**WHAT YOU ARE ASKED TO DO:** Copy the lines below verbatim. Begin with the first and end with the line containing "Lemma first_piece_clean (sep".

_____

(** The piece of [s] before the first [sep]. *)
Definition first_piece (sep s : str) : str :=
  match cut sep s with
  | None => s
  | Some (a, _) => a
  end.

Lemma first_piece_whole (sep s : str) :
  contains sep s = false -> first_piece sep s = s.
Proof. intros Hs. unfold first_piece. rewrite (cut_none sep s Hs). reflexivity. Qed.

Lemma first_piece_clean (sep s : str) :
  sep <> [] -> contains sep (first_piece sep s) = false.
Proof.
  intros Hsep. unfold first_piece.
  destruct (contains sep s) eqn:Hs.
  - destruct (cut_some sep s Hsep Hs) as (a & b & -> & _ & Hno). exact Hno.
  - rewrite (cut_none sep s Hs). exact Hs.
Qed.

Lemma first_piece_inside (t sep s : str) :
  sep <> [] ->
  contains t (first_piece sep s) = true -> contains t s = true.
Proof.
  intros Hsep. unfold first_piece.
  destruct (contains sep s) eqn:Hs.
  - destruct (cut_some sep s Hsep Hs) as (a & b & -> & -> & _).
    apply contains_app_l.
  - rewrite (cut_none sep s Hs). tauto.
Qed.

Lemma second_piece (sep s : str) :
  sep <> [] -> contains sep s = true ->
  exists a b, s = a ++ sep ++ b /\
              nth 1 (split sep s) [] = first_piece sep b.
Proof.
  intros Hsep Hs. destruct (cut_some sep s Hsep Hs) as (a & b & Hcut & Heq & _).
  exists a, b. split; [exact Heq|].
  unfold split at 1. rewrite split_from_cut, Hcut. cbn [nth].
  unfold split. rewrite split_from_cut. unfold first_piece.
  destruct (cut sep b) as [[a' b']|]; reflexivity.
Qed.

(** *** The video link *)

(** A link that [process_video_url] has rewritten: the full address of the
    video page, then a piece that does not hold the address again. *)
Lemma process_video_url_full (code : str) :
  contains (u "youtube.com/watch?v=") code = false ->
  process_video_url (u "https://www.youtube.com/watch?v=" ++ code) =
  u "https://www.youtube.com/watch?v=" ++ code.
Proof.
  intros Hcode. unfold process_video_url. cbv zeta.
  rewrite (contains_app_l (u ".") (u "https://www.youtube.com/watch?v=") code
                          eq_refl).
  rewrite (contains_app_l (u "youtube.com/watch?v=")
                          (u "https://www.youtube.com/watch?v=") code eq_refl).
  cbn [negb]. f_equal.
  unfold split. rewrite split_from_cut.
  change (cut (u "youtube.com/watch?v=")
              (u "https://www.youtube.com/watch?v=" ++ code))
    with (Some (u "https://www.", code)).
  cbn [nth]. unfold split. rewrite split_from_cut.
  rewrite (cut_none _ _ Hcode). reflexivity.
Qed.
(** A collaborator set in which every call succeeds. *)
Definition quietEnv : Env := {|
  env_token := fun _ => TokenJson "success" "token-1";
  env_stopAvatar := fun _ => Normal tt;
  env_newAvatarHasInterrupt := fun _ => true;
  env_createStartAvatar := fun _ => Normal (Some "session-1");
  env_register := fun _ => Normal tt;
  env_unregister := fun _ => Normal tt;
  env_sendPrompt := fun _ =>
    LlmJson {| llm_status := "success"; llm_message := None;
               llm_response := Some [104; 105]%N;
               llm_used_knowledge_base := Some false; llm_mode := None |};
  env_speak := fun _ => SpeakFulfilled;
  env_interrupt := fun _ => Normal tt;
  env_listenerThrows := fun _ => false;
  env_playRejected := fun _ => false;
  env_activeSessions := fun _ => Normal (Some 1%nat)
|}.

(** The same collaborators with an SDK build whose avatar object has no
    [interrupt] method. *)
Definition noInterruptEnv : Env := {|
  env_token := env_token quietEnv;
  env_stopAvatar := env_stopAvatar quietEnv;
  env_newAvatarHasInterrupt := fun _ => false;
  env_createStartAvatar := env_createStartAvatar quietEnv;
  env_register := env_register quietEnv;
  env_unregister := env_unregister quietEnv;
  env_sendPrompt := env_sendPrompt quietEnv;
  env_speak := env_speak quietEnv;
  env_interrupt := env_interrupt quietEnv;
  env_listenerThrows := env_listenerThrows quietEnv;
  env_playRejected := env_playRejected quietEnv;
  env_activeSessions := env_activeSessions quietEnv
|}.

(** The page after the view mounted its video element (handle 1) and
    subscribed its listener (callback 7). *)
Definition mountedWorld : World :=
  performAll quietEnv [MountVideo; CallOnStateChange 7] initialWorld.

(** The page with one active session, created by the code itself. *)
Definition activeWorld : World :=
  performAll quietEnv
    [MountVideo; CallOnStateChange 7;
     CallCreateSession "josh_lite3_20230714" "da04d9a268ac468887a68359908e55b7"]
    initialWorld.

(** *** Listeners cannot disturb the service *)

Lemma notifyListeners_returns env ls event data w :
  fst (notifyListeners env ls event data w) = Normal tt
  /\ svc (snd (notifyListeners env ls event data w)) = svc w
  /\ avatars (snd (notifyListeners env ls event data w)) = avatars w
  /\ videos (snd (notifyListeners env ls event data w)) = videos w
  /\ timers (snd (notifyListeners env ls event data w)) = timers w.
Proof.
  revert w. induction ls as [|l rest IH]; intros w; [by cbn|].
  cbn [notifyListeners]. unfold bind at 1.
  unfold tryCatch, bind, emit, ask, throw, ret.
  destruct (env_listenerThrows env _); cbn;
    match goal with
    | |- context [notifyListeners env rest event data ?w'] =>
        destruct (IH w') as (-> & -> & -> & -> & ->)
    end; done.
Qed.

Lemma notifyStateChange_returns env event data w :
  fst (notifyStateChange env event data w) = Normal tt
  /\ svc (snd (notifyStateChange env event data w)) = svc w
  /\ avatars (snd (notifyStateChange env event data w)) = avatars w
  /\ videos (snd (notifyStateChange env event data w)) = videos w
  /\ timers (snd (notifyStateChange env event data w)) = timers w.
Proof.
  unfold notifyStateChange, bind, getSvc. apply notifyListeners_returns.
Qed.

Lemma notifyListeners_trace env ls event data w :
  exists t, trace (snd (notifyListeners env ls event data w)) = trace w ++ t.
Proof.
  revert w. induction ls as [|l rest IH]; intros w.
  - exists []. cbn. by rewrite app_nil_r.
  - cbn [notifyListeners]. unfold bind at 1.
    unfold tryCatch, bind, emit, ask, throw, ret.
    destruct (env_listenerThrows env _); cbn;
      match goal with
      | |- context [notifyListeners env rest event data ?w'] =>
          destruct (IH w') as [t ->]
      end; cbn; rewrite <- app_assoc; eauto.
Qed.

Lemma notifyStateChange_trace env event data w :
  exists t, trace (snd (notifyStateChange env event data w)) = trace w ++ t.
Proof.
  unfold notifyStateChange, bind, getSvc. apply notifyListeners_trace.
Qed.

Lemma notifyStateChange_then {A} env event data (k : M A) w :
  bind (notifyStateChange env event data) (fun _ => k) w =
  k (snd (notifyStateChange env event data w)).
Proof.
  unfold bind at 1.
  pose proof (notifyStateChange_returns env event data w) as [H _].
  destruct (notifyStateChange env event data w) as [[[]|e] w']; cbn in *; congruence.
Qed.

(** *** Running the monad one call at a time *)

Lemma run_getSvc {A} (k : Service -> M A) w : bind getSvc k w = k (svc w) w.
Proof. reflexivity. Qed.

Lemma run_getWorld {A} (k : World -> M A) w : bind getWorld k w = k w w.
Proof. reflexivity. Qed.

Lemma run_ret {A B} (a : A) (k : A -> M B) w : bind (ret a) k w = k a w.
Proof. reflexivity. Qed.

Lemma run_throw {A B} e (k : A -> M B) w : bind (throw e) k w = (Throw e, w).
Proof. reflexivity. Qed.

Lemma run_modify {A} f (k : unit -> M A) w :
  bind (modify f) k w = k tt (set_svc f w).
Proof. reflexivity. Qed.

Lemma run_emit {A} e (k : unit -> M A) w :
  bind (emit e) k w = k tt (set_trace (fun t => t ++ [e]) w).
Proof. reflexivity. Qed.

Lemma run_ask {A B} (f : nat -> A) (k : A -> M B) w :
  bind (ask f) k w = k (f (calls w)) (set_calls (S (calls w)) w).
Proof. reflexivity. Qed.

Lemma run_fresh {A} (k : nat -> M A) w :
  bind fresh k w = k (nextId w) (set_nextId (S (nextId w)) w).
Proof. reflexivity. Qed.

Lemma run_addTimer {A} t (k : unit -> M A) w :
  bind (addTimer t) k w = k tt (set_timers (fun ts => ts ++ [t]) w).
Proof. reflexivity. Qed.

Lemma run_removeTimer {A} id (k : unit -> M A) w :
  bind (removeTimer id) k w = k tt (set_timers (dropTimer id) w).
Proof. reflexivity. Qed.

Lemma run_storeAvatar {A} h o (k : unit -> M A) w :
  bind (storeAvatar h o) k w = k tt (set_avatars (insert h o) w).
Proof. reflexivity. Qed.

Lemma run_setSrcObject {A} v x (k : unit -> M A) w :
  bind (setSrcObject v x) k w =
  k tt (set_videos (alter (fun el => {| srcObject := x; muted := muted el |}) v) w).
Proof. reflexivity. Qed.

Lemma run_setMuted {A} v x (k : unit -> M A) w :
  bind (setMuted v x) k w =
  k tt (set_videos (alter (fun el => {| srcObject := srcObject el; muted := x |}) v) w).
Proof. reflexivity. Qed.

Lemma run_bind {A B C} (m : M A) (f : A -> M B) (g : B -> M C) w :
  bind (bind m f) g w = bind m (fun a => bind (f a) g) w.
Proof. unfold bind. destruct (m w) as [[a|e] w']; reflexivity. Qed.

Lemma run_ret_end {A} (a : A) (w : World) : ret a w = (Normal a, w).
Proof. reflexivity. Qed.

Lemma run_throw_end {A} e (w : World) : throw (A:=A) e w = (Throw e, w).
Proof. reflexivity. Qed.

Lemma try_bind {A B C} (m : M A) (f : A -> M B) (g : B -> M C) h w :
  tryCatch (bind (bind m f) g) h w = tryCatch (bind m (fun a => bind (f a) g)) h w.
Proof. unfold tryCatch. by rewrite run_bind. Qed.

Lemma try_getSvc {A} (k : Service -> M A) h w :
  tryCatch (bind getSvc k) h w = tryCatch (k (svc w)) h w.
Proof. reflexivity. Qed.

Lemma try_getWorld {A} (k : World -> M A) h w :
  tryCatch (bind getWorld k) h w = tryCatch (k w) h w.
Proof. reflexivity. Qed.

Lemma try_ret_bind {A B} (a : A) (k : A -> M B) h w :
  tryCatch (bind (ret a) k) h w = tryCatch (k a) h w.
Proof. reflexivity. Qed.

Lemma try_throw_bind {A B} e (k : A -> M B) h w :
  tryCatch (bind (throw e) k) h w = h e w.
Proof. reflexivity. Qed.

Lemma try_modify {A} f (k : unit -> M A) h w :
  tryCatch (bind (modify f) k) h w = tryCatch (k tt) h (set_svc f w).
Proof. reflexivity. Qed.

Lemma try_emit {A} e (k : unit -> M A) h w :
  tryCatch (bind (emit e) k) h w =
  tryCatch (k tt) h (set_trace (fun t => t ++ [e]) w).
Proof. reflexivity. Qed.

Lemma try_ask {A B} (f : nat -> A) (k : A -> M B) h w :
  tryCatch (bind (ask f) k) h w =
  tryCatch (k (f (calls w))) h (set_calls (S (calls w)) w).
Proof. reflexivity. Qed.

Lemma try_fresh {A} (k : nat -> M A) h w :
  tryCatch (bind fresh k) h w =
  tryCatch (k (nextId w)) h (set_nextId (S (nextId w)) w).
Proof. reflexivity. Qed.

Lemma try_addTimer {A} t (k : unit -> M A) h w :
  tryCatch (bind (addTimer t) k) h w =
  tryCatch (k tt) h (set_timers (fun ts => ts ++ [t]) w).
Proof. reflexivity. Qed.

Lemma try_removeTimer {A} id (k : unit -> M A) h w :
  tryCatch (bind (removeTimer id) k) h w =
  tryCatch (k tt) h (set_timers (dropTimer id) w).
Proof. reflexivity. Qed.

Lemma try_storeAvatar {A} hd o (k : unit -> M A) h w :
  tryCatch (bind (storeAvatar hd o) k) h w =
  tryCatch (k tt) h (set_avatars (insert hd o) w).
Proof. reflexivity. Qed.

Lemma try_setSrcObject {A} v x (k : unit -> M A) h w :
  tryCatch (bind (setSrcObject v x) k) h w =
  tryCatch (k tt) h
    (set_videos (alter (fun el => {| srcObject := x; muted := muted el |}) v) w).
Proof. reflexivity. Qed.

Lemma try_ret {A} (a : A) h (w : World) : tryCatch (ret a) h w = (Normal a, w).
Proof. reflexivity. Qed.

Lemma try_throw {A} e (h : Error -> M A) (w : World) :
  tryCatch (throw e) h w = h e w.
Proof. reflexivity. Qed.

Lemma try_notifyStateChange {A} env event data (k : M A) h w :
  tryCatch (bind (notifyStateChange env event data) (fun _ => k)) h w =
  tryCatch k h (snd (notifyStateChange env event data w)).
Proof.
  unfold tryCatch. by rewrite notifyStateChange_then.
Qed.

_____

**FINISHED EXERCISE:**
(** The piece of [s] before the first [sep]. *)
Definition first_piece (sep s : str) : str :=
  match cut sep s with
  | None => s
  | Some (a, _) => a
  end.

Lemma first_piece_whole (sep s : str) :
  contains sep s = false -> first_piece sep s = s.
Proof. intros Hs. unfold first_piece. rewrite (cut_none sep s Hs). reflexivity. Qed.

Lemma first_piece_clean (sep s : str) :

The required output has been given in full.